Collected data
-- Opening Marker --

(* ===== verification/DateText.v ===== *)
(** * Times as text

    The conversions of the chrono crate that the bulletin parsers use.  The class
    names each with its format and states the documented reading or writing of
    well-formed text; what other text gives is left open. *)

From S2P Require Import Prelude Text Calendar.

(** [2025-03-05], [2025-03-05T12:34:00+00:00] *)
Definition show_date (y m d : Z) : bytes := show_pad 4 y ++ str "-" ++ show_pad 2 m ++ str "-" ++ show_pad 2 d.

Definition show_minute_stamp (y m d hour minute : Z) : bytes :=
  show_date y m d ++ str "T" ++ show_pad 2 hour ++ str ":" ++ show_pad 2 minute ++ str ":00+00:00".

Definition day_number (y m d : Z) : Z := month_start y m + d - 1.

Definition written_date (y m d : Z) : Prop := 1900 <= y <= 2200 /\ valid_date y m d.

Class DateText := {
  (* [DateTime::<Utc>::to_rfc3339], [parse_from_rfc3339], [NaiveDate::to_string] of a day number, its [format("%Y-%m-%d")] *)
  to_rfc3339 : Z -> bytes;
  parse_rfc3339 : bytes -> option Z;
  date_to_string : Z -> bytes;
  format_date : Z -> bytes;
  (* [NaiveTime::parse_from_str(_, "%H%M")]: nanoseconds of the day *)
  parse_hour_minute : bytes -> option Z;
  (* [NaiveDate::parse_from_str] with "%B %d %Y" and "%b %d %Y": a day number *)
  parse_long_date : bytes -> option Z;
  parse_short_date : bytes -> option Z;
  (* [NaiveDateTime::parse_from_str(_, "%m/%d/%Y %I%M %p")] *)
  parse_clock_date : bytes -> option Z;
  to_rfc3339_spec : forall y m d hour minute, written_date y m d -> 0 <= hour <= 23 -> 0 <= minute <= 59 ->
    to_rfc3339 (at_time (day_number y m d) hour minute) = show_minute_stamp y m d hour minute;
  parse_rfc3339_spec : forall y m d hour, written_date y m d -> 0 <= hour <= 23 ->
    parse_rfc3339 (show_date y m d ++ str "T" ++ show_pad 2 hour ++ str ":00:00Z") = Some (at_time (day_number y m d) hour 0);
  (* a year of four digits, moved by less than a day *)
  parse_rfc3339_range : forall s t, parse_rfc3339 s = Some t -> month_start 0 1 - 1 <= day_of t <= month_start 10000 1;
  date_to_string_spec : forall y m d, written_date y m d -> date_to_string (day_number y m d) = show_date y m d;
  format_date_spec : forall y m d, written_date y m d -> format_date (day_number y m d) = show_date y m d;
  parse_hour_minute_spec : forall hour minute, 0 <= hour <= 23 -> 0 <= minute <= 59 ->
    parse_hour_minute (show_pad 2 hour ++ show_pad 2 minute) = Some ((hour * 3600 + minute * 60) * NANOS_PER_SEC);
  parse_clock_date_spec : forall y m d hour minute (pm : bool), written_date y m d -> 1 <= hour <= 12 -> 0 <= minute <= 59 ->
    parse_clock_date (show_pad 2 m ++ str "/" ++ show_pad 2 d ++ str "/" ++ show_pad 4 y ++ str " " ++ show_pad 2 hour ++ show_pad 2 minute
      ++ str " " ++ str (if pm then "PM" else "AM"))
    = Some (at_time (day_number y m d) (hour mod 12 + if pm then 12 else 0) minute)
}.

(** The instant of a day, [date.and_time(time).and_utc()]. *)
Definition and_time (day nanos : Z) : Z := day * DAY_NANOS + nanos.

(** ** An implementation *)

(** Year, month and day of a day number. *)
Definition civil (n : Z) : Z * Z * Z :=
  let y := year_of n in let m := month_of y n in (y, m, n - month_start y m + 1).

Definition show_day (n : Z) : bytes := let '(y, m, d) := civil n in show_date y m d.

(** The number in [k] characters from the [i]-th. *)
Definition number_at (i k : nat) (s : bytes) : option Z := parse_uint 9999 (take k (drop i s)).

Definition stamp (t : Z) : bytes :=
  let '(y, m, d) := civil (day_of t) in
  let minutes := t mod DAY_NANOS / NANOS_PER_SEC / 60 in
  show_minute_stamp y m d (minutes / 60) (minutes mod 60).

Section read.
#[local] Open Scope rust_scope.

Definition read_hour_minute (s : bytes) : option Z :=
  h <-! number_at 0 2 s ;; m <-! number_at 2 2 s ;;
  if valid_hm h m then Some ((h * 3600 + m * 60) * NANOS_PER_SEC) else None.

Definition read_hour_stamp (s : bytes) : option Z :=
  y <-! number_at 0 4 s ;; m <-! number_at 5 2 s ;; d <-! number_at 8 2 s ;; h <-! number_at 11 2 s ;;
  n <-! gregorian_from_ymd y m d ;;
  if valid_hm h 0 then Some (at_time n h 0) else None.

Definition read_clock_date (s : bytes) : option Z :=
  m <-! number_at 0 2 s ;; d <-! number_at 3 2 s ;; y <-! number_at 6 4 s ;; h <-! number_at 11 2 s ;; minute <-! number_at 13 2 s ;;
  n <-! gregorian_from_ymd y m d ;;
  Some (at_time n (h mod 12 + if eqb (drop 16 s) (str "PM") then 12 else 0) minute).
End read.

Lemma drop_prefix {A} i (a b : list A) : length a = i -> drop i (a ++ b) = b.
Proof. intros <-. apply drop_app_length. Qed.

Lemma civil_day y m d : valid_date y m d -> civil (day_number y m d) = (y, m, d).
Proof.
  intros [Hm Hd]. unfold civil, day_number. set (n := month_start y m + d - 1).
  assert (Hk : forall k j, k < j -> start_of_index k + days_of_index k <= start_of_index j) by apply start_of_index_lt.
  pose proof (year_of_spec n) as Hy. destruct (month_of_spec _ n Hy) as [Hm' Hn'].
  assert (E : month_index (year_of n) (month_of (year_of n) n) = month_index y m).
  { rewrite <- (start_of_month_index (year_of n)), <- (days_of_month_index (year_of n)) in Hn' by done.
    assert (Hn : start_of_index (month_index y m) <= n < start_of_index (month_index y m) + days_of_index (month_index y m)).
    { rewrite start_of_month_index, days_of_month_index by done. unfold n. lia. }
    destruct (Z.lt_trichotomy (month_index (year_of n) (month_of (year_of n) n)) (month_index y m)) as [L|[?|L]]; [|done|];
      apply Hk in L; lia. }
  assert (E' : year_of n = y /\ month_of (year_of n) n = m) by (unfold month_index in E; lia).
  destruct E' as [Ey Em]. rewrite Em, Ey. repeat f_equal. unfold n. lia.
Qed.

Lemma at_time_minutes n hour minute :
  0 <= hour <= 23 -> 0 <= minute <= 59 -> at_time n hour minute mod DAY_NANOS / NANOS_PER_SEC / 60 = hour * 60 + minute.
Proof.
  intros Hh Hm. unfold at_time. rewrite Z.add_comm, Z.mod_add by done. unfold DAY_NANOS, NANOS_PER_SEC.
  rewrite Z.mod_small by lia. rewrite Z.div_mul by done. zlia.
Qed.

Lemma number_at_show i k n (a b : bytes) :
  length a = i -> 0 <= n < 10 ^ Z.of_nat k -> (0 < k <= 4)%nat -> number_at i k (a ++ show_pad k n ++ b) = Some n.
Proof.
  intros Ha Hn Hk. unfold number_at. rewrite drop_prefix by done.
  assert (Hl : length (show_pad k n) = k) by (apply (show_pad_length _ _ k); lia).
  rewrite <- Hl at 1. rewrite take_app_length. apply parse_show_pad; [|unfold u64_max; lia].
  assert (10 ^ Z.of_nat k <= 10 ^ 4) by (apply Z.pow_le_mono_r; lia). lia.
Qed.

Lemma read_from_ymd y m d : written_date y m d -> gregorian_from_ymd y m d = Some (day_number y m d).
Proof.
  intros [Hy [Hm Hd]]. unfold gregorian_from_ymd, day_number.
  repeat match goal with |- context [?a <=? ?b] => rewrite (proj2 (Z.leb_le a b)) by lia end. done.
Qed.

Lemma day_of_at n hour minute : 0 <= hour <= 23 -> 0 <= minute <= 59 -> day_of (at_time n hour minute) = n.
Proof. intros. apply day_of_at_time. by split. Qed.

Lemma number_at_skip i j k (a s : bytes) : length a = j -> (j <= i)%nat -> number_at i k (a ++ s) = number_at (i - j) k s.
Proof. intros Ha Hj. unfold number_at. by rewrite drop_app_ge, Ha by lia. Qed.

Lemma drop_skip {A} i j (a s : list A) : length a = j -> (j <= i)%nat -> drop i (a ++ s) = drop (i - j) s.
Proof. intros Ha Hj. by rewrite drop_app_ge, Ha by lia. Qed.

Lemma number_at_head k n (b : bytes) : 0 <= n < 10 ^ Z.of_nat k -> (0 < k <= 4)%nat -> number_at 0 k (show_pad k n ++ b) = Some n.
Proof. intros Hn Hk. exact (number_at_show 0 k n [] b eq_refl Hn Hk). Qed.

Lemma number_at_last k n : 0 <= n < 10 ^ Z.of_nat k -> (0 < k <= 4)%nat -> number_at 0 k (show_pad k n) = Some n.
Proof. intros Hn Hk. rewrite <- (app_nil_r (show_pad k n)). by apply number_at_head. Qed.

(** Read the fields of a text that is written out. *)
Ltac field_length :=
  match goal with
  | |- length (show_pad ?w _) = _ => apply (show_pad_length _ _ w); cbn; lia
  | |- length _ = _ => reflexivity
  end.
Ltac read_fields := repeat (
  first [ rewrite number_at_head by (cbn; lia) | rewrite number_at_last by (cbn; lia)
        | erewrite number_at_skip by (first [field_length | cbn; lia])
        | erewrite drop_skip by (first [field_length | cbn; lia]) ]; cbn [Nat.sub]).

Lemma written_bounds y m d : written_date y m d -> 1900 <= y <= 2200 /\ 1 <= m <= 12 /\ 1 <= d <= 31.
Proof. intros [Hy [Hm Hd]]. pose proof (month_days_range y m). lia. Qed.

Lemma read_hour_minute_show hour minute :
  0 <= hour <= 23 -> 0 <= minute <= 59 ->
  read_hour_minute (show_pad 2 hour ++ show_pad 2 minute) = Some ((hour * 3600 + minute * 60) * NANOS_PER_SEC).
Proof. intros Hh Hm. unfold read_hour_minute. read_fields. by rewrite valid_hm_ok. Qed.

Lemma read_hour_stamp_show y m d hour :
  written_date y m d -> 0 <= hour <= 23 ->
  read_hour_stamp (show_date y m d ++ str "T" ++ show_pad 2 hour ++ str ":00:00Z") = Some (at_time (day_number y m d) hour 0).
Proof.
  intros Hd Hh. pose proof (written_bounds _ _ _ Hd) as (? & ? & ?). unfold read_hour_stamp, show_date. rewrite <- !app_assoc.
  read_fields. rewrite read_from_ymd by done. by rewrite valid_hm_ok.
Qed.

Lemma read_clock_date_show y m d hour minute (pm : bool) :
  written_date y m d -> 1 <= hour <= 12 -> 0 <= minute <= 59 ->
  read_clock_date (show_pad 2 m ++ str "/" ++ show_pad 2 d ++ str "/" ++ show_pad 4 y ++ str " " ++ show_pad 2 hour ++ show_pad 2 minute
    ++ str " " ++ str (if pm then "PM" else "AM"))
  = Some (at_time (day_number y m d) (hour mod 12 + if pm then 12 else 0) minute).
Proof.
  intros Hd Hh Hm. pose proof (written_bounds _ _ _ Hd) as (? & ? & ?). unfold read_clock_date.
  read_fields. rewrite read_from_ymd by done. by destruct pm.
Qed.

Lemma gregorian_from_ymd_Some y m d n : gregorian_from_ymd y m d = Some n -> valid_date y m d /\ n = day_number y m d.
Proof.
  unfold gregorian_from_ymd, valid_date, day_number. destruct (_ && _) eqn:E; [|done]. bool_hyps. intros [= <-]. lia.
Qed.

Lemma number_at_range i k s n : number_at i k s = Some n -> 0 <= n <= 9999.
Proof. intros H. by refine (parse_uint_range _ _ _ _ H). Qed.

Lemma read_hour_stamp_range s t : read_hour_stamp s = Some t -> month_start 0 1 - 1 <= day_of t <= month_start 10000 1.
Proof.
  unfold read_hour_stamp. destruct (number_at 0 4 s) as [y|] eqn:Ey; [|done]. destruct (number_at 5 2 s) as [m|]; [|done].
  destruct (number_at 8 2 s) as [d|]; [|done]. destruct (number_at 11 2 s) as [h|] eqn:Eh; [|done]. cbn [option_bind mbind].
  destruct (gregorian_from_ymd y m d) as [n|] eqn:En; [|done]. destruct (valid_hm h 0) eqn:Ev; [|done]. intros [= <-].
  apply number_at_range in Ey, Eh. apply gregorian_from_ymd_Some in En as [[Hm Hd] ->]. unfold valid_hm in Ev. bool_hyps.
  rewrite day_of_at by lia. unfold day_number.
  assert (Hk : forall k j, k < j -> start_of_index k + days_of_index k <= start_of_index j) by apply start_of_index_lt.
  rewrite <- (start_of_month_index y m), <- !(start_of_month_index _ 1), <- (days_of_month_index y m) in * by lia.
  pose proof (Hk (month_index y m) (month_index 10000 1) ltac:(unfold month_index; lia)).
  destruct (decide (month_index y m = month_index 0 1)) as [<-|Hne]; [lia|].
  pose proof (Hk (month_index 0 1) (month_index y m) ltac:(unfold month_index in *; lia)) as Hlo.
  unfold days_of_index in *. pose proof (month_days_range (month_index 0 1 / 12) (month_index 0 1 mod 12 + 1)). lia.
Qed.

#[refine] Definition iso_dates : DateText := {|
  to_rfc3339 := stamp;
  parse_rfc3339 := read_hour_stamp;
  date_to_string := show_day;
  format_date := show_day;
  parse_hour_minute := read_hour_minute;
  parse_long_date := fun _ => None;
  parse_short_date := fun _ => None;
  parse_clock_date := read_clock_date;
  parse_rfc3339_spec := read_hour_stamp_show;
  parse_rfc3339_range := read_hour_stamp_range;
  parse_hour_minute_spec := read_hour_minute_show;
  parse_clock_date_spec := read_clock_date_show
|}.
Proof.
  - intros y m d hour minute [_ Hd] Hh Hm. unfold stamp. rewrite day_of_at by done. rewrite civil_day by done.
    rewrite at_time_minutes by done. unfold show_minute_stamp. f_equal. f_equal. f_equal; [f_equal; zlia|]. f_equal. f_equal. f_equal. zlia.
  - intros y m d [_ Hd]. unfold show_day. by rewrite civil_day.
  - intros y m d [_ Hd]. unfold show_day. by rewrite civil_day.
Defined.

-- Closing Marker --

For each line above that includes "zlia", make a copy.

  rewrite Z.mod_small by lia. rewrite Z.div_mul by done. zlia.
    rewrite at_time_minutes by done. unfold show_minute_stamp. f_equal. f_equal. f_equal; [f_equal; zlia|]. f_equal. f_equal. f_equal. zlia.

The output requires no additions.